Activity
The lines to reproduce from the material below are those from the one containing "preceding ++ getSubstitution pat" through the one containing "52%N :: digits u'", both included; write them out exactly and add nothing.
────────────────────────────────────────
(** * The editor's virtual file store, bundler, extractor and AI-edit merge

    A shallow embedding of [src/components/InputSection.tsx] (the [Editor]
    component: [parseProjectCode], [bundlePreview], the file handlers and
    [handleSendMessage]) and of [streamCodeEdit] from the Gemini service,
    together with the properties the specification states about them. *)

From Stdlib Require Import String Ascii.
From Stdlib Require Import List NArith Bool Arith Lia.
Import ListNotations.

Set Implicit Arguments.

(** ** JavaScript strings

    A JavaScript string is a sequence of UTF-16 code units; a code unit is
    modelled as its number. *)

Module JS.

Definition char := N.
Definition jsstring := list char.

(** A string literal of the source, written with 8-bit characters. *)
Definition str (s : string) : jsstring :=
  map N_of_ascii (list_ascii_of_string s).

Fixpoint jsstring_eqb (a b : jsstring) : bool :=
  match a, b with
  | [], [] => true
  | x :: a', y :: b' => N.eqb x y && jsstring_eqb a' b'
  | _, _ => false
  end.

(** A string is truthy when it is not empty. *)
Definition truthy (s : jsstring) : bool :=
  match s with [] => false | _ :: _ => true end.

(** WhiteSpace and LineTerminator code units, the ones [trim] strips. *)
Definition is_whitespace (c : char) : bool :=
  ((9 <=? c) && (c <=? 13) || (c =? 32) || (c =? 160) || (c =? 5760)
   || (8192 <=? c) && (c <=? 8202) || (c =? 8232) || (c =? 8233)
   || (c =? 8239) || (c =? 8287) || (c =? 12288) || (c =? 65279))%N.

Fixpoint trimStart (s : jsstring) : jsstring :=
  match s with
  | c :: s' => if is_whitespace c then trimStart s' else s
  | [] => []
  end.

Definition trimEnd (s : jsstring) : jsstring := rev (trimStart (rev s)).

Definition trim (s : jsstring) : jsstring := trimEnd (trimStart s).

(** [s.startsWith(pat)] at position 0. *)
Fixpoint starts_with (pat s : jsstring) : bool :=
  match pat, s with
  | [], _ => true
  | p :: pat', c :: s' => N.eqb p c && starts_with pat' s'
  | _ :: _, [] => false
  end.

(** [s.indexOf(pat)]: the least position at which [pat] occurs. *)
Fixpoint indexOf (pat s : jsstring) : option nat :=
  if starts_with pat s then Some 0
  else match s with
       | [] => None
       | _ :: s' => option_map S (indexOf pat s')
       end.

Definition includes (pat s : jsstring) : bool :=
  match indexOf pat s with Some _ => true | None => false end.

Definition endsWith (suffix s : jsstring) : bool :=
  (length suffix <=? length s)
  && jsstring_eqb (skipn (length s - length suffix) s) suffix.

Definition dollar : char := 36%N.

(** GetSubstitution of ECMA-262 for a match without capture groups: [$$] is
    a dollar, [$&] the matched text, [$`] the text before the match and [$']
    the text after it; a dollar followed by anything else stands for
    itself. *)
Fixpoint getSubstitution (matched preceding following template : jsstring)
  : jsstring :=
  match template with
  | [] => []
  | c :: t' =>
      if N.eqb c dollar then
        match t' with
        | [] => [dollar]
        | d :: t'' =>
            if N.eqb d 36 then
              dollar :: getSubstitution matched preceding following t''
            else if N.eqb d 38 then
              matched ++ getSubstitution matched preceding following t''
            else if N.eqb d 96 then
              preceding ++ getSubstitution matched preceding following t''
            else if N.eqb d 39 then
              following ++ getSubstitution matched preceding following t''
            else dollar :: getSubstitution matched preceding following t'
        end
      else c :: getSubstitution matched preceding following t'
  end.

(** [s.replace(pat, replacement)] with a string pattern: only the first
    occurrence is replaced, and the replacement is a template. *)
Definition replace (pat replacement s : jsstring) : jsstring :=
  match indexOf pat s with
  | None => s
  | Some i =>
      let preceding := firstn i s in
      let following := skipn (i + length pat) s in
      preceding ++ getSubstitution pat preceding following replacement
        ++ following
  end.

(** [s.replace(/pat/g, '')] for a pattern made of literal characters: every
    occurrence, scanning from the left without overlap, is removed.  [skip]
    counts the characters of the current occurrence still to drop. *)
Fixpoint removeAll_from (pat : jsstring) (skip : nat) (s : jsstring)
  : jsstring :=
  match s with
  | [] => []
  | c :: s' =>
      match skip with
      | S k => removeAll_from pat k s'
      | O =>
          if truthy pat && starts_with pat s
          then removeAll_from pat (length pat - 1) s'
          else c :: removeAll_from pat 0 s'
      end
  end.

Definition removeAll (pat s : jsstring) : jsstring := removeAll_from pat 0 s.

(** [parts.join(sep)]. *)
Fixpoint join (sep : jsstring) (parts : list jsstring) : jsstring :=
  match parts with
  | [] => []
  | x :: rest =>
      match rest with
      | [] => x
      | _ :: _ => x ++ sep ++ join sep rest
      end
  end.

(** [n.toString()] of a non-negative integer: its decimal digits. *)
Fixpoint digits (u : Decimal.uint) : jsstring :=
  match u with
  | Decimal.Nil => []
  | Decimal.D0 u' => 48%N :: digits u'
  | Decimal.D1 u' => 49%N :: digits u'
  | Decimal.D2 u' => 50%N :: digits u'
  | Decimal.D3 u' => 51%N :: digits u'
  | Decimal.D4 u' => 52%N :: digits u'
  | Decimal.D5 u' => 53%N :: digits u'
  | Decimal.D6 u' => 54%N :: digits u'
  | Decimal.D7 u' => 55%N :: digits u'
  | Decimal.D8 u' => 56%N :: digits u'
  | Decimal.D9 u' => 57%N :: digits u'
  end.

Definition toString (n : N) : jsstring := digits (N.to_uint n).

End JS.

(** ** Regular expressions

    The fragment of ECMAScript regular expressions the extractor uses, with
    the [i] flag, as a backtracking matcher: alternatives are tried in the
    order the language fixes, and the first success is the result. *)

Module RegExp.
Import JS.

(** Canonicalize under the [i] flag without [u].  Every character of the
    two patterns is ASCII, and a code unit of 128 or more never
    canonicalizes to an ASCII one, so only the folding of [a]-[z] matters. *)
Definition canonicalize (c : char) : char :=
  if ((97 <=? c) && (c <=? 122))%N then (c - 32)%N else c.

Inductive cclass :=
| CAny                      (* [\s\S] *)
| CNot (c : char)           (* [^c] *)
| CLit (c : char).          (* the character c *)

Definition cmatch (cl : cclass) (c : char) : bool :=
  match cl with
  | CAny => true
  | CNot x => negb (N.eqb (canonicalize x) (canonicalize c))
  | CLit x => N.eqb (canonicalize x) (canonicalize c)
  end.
────────────────────────────────────────
The answer
      preceding ++ getSubstitution pat preceding following replacement
        ++ following
  end.

(** [s.replace(/pat/g, '')] for a pattern made of literal characters: every
    occurrence, scanning from the left without overlap, is removed.  [skip]
    counts the characters of the current occurrence still to drop. *)
Fixpoint removeAll_from (pat : jsstring) (skip : nat) (s : jsstring)
  : jsstring :=
  match s with
  | [] => []
  | c :: s' =>
      match skip with
      | S k => removeAll_from pat k s'
      | O =>
          if truthy pat && starts_with pat s
          then removeAll_from pat (length pat - 1) s'
          else c :: removeAll_from pat 0 s'
      end
  end.

Definition removeAll (pat s : jsstring) : jsstring := removeAll_from pat 0 s.

(** [parts.join(sep)]. *)
Fixpoint join (sep : jsstring) (parts : list jsstring) : jsstring :=
  match parts with
  | [] => []
  | x :: rest =>
      match rest with
      | [] => x
      | _ :: _ => x ++ sep ++ join sep rest
      end
  end.

(** [n.toString()] of a non-negative integer: its decimal digits. *)
Fixpoint digits (u : Decimal.uint) : jsstring :=
  match u with
  | Decimal.Nil => []
  | Decimal.D0 u' => 48%N :: digits u'
  | Decimal.D1 u' => 49%N :: digits u'
  | Decimal.D2 u' => 50%N :: digits u'
  | Decimal.D3 u' => 51%N :: digits u'
  | Decimal.D4 u' => 52%N :: digits u'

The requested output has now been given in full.